A federal appeals court handed US prosecutors another big loss when they rejected Preet Bharara’s request to rehear the case which led to their overturning two key insider trading convictions last December, leaving the Department of Justice with few options.
In a three-sentence document issued Friday, the U.S. 2nd Circuit Court of Appeals rejected Preet Bharara’s petition to rehear the U.S. versus Newman insider trading case. Bharara requested that the three-judge panel that overturned the insider trading convictions of Anthony Chiasson and Todd Newman in December hear the case again in order to clarify certain specific legal issues.
In addition, Bharara’s request that the entire appeals court hear the Newman case (known as an en banc proceeding) was also denied by the 2nd Circuit Court of Appeals.
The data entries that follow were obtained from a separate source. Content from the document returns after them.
Definition kept : list nat := replicate (length (ino_pending (d_file round.2))) 1.
Definition left_over : bytes := foldl apply_data (ino_durable (d_file round.2)) (ino_pending (d_file round.2)).

Lemma round_survivor : survivor (d_file round.2) kept = Some left_over.
Proof. apply survive_all_kept. Qed.

(** The commit was acknowledged with sequence 1, so it is in what opens. *)
Lemma acknowledged_survives_witness :
  ∃ j d3, open_container false (disk left_over) = (Ok tt, d3) ∧ steady d3 (after new_store queue j) ∧ 0 < j.
Proof.
  destruct (acknowledged_survives (disk store_image) new_store queue answers round.2 kept left_over (disk left_over)
    disk_steady queue_ok round_answers round_survivor eq_refl eq_refl eq_refl) as (j&d3&Ho&Hs&_&_&Hc&_).
  exists j, d3. split; [exact Ho|]. split; [exact Hs|]. destruct (Hc 0 1%N eq_refl) as [Hj _]. exact Hj.
Defined.

Lemma healthy_round_exact_witness : ∃ k, steady round.2 (after new_store queue k) ∧ 0 < k.
Proof.
  destruct (healthy_round_exact (disk store_image) new_store queue answers round.2
    disk_steady queue_ok round_answers) as (k&Hs&_&_&Hc); [vm_compute; reflexivity|].
  exists k. split; [exact Hs|]. exact (Hc 0 1%N eq_refl).
Defined.

(** A checkpoint whose first sync fails; what it wrote is still pending. *)
Definition failing : Disk := set_faults (disk store_image) (replicate 9 None ++ [Some "EIO"]).
Definition checkpointed : Result bool StoreError * Disk := checkpoint_disk failing.
Definition cut_image : bytes :=
  foldl apply_data (ino_durable (d_file checkpointed.2)) (ino_pending (d_file checkpointed.2)).

Example checkpoint_failed : is_ok checkpointed.1 = false ∧ d_poison checkpointed.2 = true.
Proof. split; vm_compute; reflexivity. Qed.

Lemma checkpoint_keeps_state_witness :
  ∃ sb, open_container false (disk cut_image)
    = (Ok tt, set_cache (disk cut_image) (Some (entry (7%N, 9%N) sb new_store))).
Proof.
  apply (checkpoint_keeps_state failing new_store checkpointed.1 checkpointed.2
    (replicate (length (ino_pending (d_file checkpointed.2))) 1) cut_image (disk cut_image)).
  - destruct disk_steady as (index&sb&Hh). exists index, sb. by apply healthy_faults.
  - apply surjective_pairing.
  - apply survive_all_kept.
  - reflexivity.
  - reflexivity.
Defined.

Lemma poisoned_handle_frozen_witness :
  ∃ e, checkpoint_disk (mark (disk store_image)) = (Err e, mark (disk store_image)).
Proof.
  destruct disk_steady as (index&sb&Hh).
  destruct (poisoned_handle_frozen (mark (disk store_image)) new_store new_store queue
    (healthy_stopped _ _ _ _ _ Hh)) as (_&Hc&_). exact Hc.
Defined.

(** The log of the new store, extended by one frame, under a superblock that
    names the frame: the handle that holds the old superblock replays the tail. *)
Definition longer_image : bytes := store_image ++ frame1.
Definition longer_sb : Superblock :=
  {| sb_epoch := 2; sb_snapshot_offset := HEADER_BYTES; sb_snapshot_length := len blob;
     sb_wal_offset := HEADER_BYTES + len blob; sb_wal_length := len frame1; sb_snapshot_seq := 0 |}.

Lemma longer_good : good longer_image 0 (first_sb blob) new_store.
Proof.
  apply (good_agree _ _ _ _ _ store_good). pose proof (good_len _ _ _ _ store_good) as Hl. unfold longer_image. split_and!.
  - exact Hl.
  - rewrite length_app. lia.
  - by rewrite take_app_le.
Qed.

Definition held : DiskCache := entry (7%N, 9%N) (first_sb blob) new_store.

Lemma advance_is_load_witness :
  tail_follows held longer_sb = true ∧ is_ok (advance (7%N, 9%N) (Some held) longer_sb (disk longer_image)).1 = true
  ∧ loads_as (full_load (7%N, 9%N) longer_sb (disk longer_image)) (advance (7%N, 9%N) (Some held) longer_sb)
      (disk longer_image).
Proof.
  split; [vm_compute; reflexivity|]. split; [vm_compute; reflexivity|].
  apply advance_is_load; [reflexivity|]. intros c [= <-]. apply full_load_coherent.
  exact (holds_load _ _ _ (gd_holds _ _ _ _ longer_good)).
Defined.

(** ** A column table *)

Definition demo_columns : list ColumnDef :=
  [{| cd_name := "tokens"; cd_ty := CInt64 |}; {| cd_name := "gate"; cd_ty := CUtf8 |}; {| cd_name := "cost"; cd_ty := CFloat64 |}].

(** An integer that runs, a text with a null, and a float that is not a number. *)
Definition demo_rows : list (list ColumnValue) :=
  [[VInt64 5; VUtf8 "build"; VFloat64 4607182418800017408]; [VInt64 7; VUtf8 "test"; VNull];
   [VInt64 9; VNull; VFloat64 9221120237041090561]; [VInt64 (-11); VUtf8 "test"; VNull]].

Definition demo_filters (n : Z) : list ColumnFilter :=
  [{| cf_column := "tokens"; cf_predicate := PGe (VInt64 n) |}; {| cf_column := "gate"; cf_predicate := PEq (VUtf8 "test") |}].

Lemma demo_rows_ok : rows_ok demo_columns demo_rows.
Proof. repeat constructor. Qed.

Lemma demo_rows_fit : Forall (Forall value_fits) demo_rows.
Proof. repeat constructor; vm_compute; done. Qed.

Definition demo_group : bytes := match encode_row_group demo_columns demo_rows with Ok b => b | Err _ => [] end.

Lemma demo_group_accepted : validate_row_group demo_columns demo_group = Ok tt.
Proof. vm_compute. reflexivity. Qed.

Lemma row_group_roundtrip_witness :
  ∃ b, encode_row_group demo_columns demo_rows = Ok b ∧ read_group demo_columns b Limits_DEFAULT = Ok demo_rows.
Proof.
  apply (proj2 (row_group_roundtrip demo_columns demo_rows ltac:(discriminate) demo_rows_fit)).
  split; [exact demo_rows_ok|]. split; vm_compute; discriminate.
Defined.

Lemma accepted_group_typed_witness :
  ∃ g rows, index_group demo_group demo_columns = Ok g ∧ decode_indexed demo_columns g = Ok rows
    ∧ (1 ≤ len rows ≤ MAX_ROWS_PER_GROUP)%N
    ∧ Forall (Forall2 (fun c v => cell_matches (cd_ty c) v = true ∧ value_fits v) demo_columns) rows
    ∧ map ic_zone (ig_columns g) = map (fun i => zone_map (column_values rows i)) (seq 0 (length demo_columns)).
Proof. apply (accepted_group_typed demo_columns demo_group). exact demo_group_accepted. Defined.

(** The first group is read, and its last row does not match; the second is
    skipped by a zone map. *)
Definition demo_late : bytes :=
  match encode_row_group demo_columns (take 2 demo_rows) with Ok b => b | Err _ => [] end.

Lemma scan_is_filter_witness : ∃ decoded skipped,
  Forall2 (fun b rows => read_group demo_columns b Limits_DEFAULT = Ok rows) [demo_group; demo_late] decoded
  ∧ scan_groups demo_columns [demo_group; demo_late] (demo_filters 8)
    = Ok {| cs_rows := List.filter (row_matches [(0, PGe (VInt64 8)); (1, PEq (VUtf8 "test"))]) (concat decoded);
            cs_total := 2; cs_skipped := skipped |}
  ∧ (skipped ≤ 2)%N.
Proof.
  refine (scan_is_filter demo_columns [demo_group; demo_late] (demo_filters 8) _ _); [vm_compute; discriminate|].
  constructor; [exact demo_group_accepted|]. constructor; [vm_compute; reflexivity|constructor].
Defined.

Example demo_scan : scan_groups demo_columns [demo_group; demo_late] (demo_filters 8)
  = Ok {| cs_rows := []; cs_total := 2; cs_skipped := 1 |}.
Proof. vm_compute. reflexivity. Qed.

Lemma scan_projected_is_filter_witness : ∃ total skipped,
  scan_projected demo_columns demo_rows (demo_filters 6)
    = Ok {| cs_rows := [[VInt64 7; VUtf8 "test"; VNull]]; cs_total := total; cs_skipped := skipped |}
  ∧ (skipped ≤ total ≤ 4)%N.
Proof.
  refine (scan_projected_is_filter demo_columns demo_rows (demo_filters 6) demo_rows_fit demo_rows_ok _ _);
    [vm_compute; discriminate|]. repeat constructor; vm_compute; discriminate.
Defined.

Definition demo_attempt (project : string) (cost duration : N) : Attempt :=
  {| at_id := None; at_at := None; at_project := project; at_record := "r1"; at_adapter := "claude"; at_status := ACompleted;
     at_duration_ms := duration; at_tokens_in := 10; at_tokens_out := 3; at_cost_usd_micros := cost;
     at_paths_touched := Counted 1; at_output_excerpt := None |}.

Definition demo_attempts : list Attempt :=
  [demo_attempt "p" 5 100; demo_attempt "q" 70 1; demo_attempt "p" 9223372036854775807 200].

Lemma attempt_rollup_exact_witness :
  attempt_rollup demo_attempts (Some "p")
  = Ok {| ar_count := 2; ar_cost_usd_micros := 9223372036854775812; ar_tokens_in := 20; ar_tokens_out := 6;
          ar_duration_ms := 300 |}.
Proof.
  refine (attempt_rollup_exact demo_attempts (Some "p") _ _ _); [vm_compute; discriminate|..];
    repeat constructor; vm_compute; discriminate.
Defined.
End Demo.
The court did not provide any explanation for its decision to both requests.
Background of this Decision
In its December ruling, the appeals court concluded that government prosecutors presented “no evidence that Newman and Chiasson knew that they were trading on information obtained from insiders in violation of those insiders’ fiduciary duties.” The appeals court found that without this evidence, Newman and Chiasson could not be found guilty.
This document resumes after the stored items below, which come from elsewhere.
Definition dispatch (e : event_t) (c : chip_state_t) (h : host_t)
    : option (chip_state_t * host_t * result_t) :=
  match e with
  | EvConnect addr is_read =>
      let '(c, h, b) := on_i2c_connect c h addr is_read in Some (c, h, Ack b)
  | EvRead => '(c, v) ← on_i2c_read c; Some (c, h, Byte v)
  | EvWrite data => '(c, h, b) ← on_i2c_write c h data; Some (c, h, Ack b)
  | EvDisconnect => Some (on_i2c_disconnect c, h, Void)
  | EvAddrChange pin value =>
      '(c, h) ← chip_addr_change c (set_level pin value h) pin (Z.b2z value);
      Some (c, h, Void)
  | EvIoChange pin value =>
      '(c, h) ← chip_input_io_change c (set_level pin value h) pin
                  (Z.b2z value);
      Some (c, h, Void)
  end.

Fixpoint run (es : list event_t) (c : chip_state_t) (h : host_t)
    : option (chip_state_t * host_t) :=
  match es with
  | [] => Some (c, h)
  | e :: es' => '(c, h, _) ← dispatch e c h; run es' c h
  end.

(** The bytes the master receives from [n] successive reads. *)
Fixpoint read_bytes (n : nat) (c : chip_state_t)
    : option (chip_state_t * list Z) :=
  match n with
  | O => Some (c, [])
  | S n' => '(c, v) ← on_i2c_read c; '(c, vs) ← read_bytes n' c; Some (c, v :: vs)
  end.

(** Any event but a read-type connect. *)
Definition is_read_connect (e : event_t) : bool :=
  match e with EvConnect _ true => true | _ => false end.

Definition is_io_change (e : event_t) : bool :=
  match e with EvIoChange _ _ => true | _ => false end.

(** ** State invariant

    The arrays have their declared lengths, the byte index is 0 or 1, and the
    sixteen I/O handles are pairwise distinct and distinct from the interrupt
    pin. *)

Record chip_ok (c : chip_state_t) : Prop := ChipOk {
  ok_io_length : length (io c) = 16%nat;
  ok_addr_length : length (addressBits c) = 3%nat;
  ok_portcount : i2c_portcount c = 0 \/ i2c_portcount c = 1;
  ok_io_nodup : NoDup (io c);
  ok_nINT_fresh : nINT c ∉ io c
}.

(** Sizes of the arrays of a freshly allocated block. *)
Definition sizes_ok (c : chip_state_t) : Prop :=
  length (io c) = 16%nat /\ length (addressBits c) = 3%nat.

(** Line [i] is a monitored input: pulled up, with the I/O watch on it. *)
Definition monitored (c : chip_state_t) (h : host_t) (i : Z) : Prop :=
  match array_get (io c) i with
  | Some p => pin_modes h !! p = Some INPUT_PULLUP /\
              pin_watches h !! p = Some (io_watch_config c)
  | None => False
  end.

(** Line [i] is an output held low, with no watch on it. *)
Definition driven_low (c : chip_state_t) (h : host_t) (i : Z) : Prop :=
  match array_get (io c) i with
  | Some p => pin_modes h !! p = Some OUTPUT_LOW /\
              pin_watches h !! p = None
  | None => False
  end.

(** The level the simulator reports for line [i]. *)
Definition line_level (c : chip_state_t) (h : host_t) (i : Z) : bool :=
  match array_get (io c) i with
  | Some p => pin_read p h
  | None => false
  end.

(** The interrupt line: asserted is driven low, released is floating. *)
Definition int_asserted (c : chip_state_t) (h : host_t) : Prop :=
  pin_modes h !! nINT c = Some OUTPUT_LOW.

Definition int_released (c : chip_state_t) (h : host_t) : Prop :=
  pin_modes h !! nINT c = Some INPUT.

(** ** Concrete states used in the examples *)

(** A block of memory with arbitrary contents. *)
Definition stale_config : i2c_config_t :=
  I2cConfig 0 "" "" cb_on_i2c_connect cb_on_i2c_connect cb_on_i2c_connect
            cb_on_i2c_connect.

Definition stale_mem (last : Z) : chip_state_t :=
  Chip 0 (replicate 3 "") "" (replicate 16 "") 0 0 last 0 stale_config 7
       (WatchConfig RISING cb_on_i2c_read).

(** A simulator in which every pin in [high] reads high. *)
Definition sim (high : list pin_t) : host_t :=
  Host ∅ ∅ (fun p => bool_decide (p ∈ high)) [] [].

(** The chip after start-up with all I/O pins high and A1 strapped high. *)
Definition booted : option (chip_state_t * host_t) :=
  chip_init (stale_mem 0xffff) (sim ("A1" :: ioPinNames)).

Definition booted_state : chip_state_t * host_t :=
  default (stale_mem 0xffff, sim []) booted.

Definition booted_chip : chip_state_t := fst booted_state.
Definition booted_host : host_t := snd booted_state.

(** The state a sequence of events leads to. *)
Definition after (es : list event_t) (s : chip_state_t * host_t)
    : chip_state_t * host_t :=
  default s (run es (fst s) (snd s)).

(** A write transaction of which only the first byte has arrived. *)
Definition first_byte_state : chip_state_t * host_t :=
  after [EvConnect 0x22 false; EvWrite 0xff] booted_state.

(** Line 0 configured as the only input, by the write [0x01, 0x00]. *)
Definition one_input_state : chip_state_t * host_t :=
  after [EvConnect 0x22 false; EvWrite 0x01; EvWrite 0x00] booted_state.

(** The same state after pin P00 has fallen. *)
Definition one_input_after_edge : chip_state_t * host_t :=
  after [EvIoChange "P00" false] one_input_state.

(** ** Auxiliary definitions used in the statements *)

(** What a command bit asks of its line. *)
Definition mode_of_bit (b : bool) : pin_mode_t :=
  if b then INPUT_PULLUP else OUTPUT_LOW.

Definition watch_of_bit (c : chip_state_t) (b : bool)
    : option pin_watch_config_t :=
  if b then Some (io_watch_config c) else None.

(** The mask a write starts from: cleared on the first byte of a pair. *)
Definition mask_before_write (c : chip_state_t) : Z :=
  if i2c_portcount c =? 0 then 0 else inputMask c.

(** The address for given levels of A0, A1 and A2. *)
Definition address_of_levels (l0 l1 l2 : bool) : Z :=
  Z.lor I2C_BASE_ADDRESS (Z.b2z l0 + 2 * Z.b2z l1 + 4 * Z.b2z l2).

(** The state [chip_init] leaves in the block, as a function of what the
    block held ([mem]) and of the levels of the three address pins. *)
Definition initial_chip (mem : chip_state_t) (h : host_t) : chip_state_t :=
  let a := address_of_levels (pin_levels h "A0") (pin_levels h "A1")
                             (pin_levels h "A2") in
  Chip a addrPinNames "nINT" ioPinNames 0xffff 0xffff (lastReadValue mem)
       (Z.of_nat (length (i2c_devices h)))
       (I2cConfig a "SCL" "SDA" cb_on_i2c_connect cb_on_i2c_read
                  cb_on_i2c_write cb_on_i2c_disconnect)
       0 (WatchConfig BOTH cb_chip_input_io_change).

(** Line [i] belongs to the port the next byte addresses. *)
Definition in_port (c : chip_state_t) (i : Z) : Prop :=
  i2c_portcount c * 8 <= i < i2c_portcount c * 8 + 8.

(** A sequence of edges on monitored lines, as events. *)
Definition io_edges (es : list (pin_t * bool)) : list event_t :=
  map (fun e => EvIoChange (fst e) (snd e)) es.

(** Mask and pin modes agree on every line. *)
Definition mask_matches_modes (c : chip_state_t) (h : host_t) : Prop :=
  forall i, 0 <= i < 16 ->
    (Z.testbit (inputMask c) i = true <-> monitored c h i) /\
    (Z.testbit (inputMask c) i = false <-> driven_low c h i).

(** ** Further definitions used in the statements *)

(** The 16-bit word made of two command bytes, the first one low. *)
Definition mask_word (d0 d1 : Z) : Z := Z.lor (u8 d0) (Z.shiftl (u8 d1) 8).

(** Byte [idx] of a value: 0 is the low byte (port 0), 1 the high byte. *)
Definition port_byte (v idx : Z) : Z := (v / 256 ^ idx) mod 256.

Definition is_write (e : event_t) : bool :=
  match e with EvWrite _ => true | _ => false end.

Definition is_addr_change (e : event_t) : bool :=
  match e with EvAddrChange _ _ => true | _ => false end.

(** What [pin_init] followed by [pin_watch] on the new pin leaves in the
    simulator. *)
Definition create_watched (config : pin_watch_config_t) (mode : pin_mode_t)
    (h : host_t) (name : string) : host_t :=
  snd (pin_watch name config (snd (pin_init name mode h))).

(** The simulator as [chip_init] leaves it, [h0] being the simulator it
    started from. *)
Definition initial_host (mem : chip_state_t) (h0 : host_t) : host_t :=
  let c := initial_chip mem h0 in
  let h := pin_mode "SCL" INPUT_PULLUP h0 in
  let h := pin_mode "SDA" INPUT_PULLUP h in
  let h := pin_mode "nINT" INPUT h in
  let h := foldl (create_watched (WatchConfig BOTH cb_chip_addr_change) INPUT)
                 h addrPinNames in
  let h := foldl (create_watched (io_watch_config c) INPUT_PULLUP)
                 h ioPinNames in
  let h := printf (PrintAddress
                     (Z.b2z (pin_levels h0 "A0")
                      + 2 * Z.b2z (pin_levels h0 "A1")
                      + 4 * Z.b2z (pin_levels h0 "A2"))
                     (address c)) h in
  let h := snd (i2c_init (i2c_config c) h) in
  let h := printf (PrintI2cInitialized (address c)) h in
  interruptFlagOff c h.

(** The calls that move the byte index. *)
Definition moves_index (e : event_t) : bool :=
  match e with EvConnect _ _ | EvRead | EvWrite _ => true | _ => false end.


(** ** Bit-level facts *)

Lemma truthy_land_bit (a i : Z) :
  0 <= i -> truthy (Z.land a (Z.shiftl 1 i)) = Z.testbit a i.
Proof.
  intros Hi. unfold truthy. rewrite Z.shiftl_1_l.
  destruct (Z.testbit a i) eqn:Hb.
  - apply negb_true_iff, Z.eqb_neq. intros H0.
    assert (Ht : Z.testbit (Z.land a (2 ^ i)) i = true).
    { rewrite Z.land_spec, Hb, Z.pow2_bits_true; auto. }
    rewrite H0, Z.bits_0 in Ht. discriminate.
  - apply negb_false_iff, Z.eqb_eq. apply Z.bits_inj'. intros j Hj.
    rewrite Z.land_spec, Z.bits_0, Z.pow2_bits_eqb by lia.
    destruct (Z.eqb_spec i j); subst; rewrite ?Hb, ?andb_false_r; auto.
Qed.

Lemma u16_testbit (x j : Z) :
  0 <= j < 16 -> Z.testbit (u16 x) j = Z.testbit x j.
Proof.
  intros Hj. unfold u16. change 65536 with (2 ^ 16).
  apply Z.mod_pow2_bits_low. lia.
Qed.

Lemma u16_testbit_high (x j : Z) :
  16 <= j -> Z.testbit (u16 x) j = false.
Proof.
  intros Hj. unfold u16. change 65536 with (2 ^ 16).
  apply Z.mod_pow2_bits_high. lia.
Qed.

Lemma testbit_or_bit (x i j : Z) :
  0 <= i -> 0 <= j ->
  Z.testbit (Z.lor x (Z.shiftl 1 i)) j = Z.testbit x j || bool_decide (j = i).
Proof.
  intros Hi Hj. rewrite Z.lor_spec, Z.shiftl_1_l, Z.pow2_bits_eqb by lia.
  f_equal. destruct (Z.eqb_spec i j); case_bool_decide; auto; lia.
Qed.

Lemma u8_small (x : Z) : 0 <= x < 256 -> u8 x = x.
Proof. intros H. unfold u8. apply Z.mod_small. lia. Qed.

(** ** Frame facts of the simulator operations *)

Lemma pin_watch_modes p cfg h :
  pin_modes (snd (pin_watch p cfg h)) = pin_modes h.
Proof. unfold pin_watch. destruct (pin_watches h !! p); reflexivity. Qed.

Lemma pin_watch_levels p cfg h :
  pin_levels (snd (pin_watch p cfg h)) = pin_levels h.
Proof. unfold pin_watch. destruct (pin_watches h !! p); reflexivity. Qed.

Lemma pin_watch_stdout p cfg h :
  stdout (snd (pin_watch p cfg h)) = stdout h.
Proof. unfold pin_watch. destruct (pin_watches h !! p); reflexivity. Qed.

Lemma pin_watch_devices p cfg h :
  i2c_devices (snd (pin_watch p cfg h)) = i2c_devices h.
Proof. unfold pin_watch. destruct (pin_watches h !! p); reflexivity. Qed.

Lemma pin_watch_after_stop p cfg m h :
  pin_watches (snd (pin_watch p cfg (pin_mode p m (pin_watch_stop p h))))
  = <[p := cfg]> (delete p (pin_watches h)).
Proof.
  unfold pin_watch. cbn. rewrite lookup_delete_eq. reflexivity.
Qed.

(** ** The write loop *)

Lemma array_get_Some {A} (a : list A) (i : Z) :
  0 <= i < Z.of_nat (length a) -> exists x, array_get a i = Some x.
Proof.
  intros Hi. unfold array_get. rewrite decide_True by lia.
  destruct (lookup_lt_is_Some_2 a (Z.to_nat i)) as [x Hx]; [lia|eauto].
Qed.

Lemma array_get_inj {A} (a : list A) (i j : Z) (x : A) :
  NoDup a -> array_get a i = Some x -> array_get a j = Some x -> i = j.
Proof.
  unfold array_get. intros Hnd Hi Hj.
  destruct (decide (0 <= i)); [|discriminate].
  destruct (decide (0 <= j)); [|discriminate].
  pose proof (NoDup_lookup a _ _ x Hnd Hi Hj). lia.
Qed.

Lemma array_get_elem_of {A} (a : list A) (i : Z) (x : A) :
  array_get a i = Some x -> x ∈ a.
Proof.
  unfold array_get. destruct (decide (0 <= i)); [|discriminate].
  apply list_elem_of_lookup_2.
Qed.

Section write_loop.
Variable data : Z.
In other words, the court argued that to be convicted of insider trading a person must have direct knowledge that the insider providing the material non-public information was breaching his or her duty to the company by doing so, and that the source also received a significant benefit in exchange for the information they provided.
Impact of this Decision
The appeals court’s ruling effectively redefines insider trading making it much more difficult for the government to successfully win insider trading convictions – particularly when the investor is a few steps removed from the source of the tips.
Over the past few years, the US Attorney’s office in Manhattan obtained successful convictions (or guilty pleas) in more than 80 insider trading cases. However, we believe that the appeals court decision threatens to result in a number of insider trading convictions being reversed.
Probably the most high profile case that could be overturned as a result of this ruling is Michael Steinberg, a former SAC Capital portfolio manager, who was sentenced to three-and-a-half years in prison for insider trading. Steinberg, however, is not the only one who could benefit from the 2nd Circuit Court of Appeals ruling.
Former Goldman Sachs Group Inc. director Rajat Gupta, who is serving a two-year prison term for passing inside information to fund manager Raj Rajaratnam, has also asked that his conviction be reversed, citing the December appeals court ruling. That request is pending.
Hedge fund manager Doug Whitman, who is serving a two-year prison sentence after his insider trading conviction in 2012, recently filed a motion to vacate his conviction on similar grounds.
The appeals court ruling has already impacted other insider trading cases. Citing that decision, in January a district court judge vacated the guilty pleas of four defendants who were charged with insider trading related to IBM’s 2009 acquisition of software firm SPSS.
Next Steps for Preet?
So, what does U.S. attorney for Manhattan, Preet Bharara do now? The only obvious step would be to appeal the case to the U.S. Supreme Court. However, to do so, Bharara would need to get permission from the U.S. solicitor general. Most legal experts explain that this outcome is highly unlikely.
With this option seemingly off the table, Bharara might be forced to rely on a legislative solution to fix the redefinition of insider trading brought about by the 2nd Circuit Court of Appeals’ decision. Fortunately for him, at least three bills are currently being introduced in Congress to address this topic. This includes:
Insider Trading Prohibition Act: introduced by Congressman Jim Himes (D-CT) and co-sponsored by Steve Womack (R-AR), Carolyn Maloney (D-NY) and Emanuel Cleaver (D-MO).
Stop Illegal Insider Trading Act: co-sponsored by U.S. Senators Jack Reed (D-RI) and Bob Menendez (D-NJ).
Ban Insider Trading Act: introduced by Representative Stephen Lynch (D-MA).
Impact on the Research Biz
What does this all mean for sell-side and alternative research providers? We think in the short run these developments should reduce buy-side pressure and anxiety about receiving material nonpublic information from their research providers. In fact, third-party research firms might actually provide a useful buffer between information sources and the investor which reduces insider trading risk.
However, we think that any benefit that research firms might experience is likely to be short lived as momentum within Congress to pass insider trading legislation could resurrect concerns about unwittingly receiving MNPI among institutional investors. Consequently, we suspect that both sell-side and independent research firms will need to continue implementing controls to mitigate the risk of receiving and passing on illegal inside information to their customers.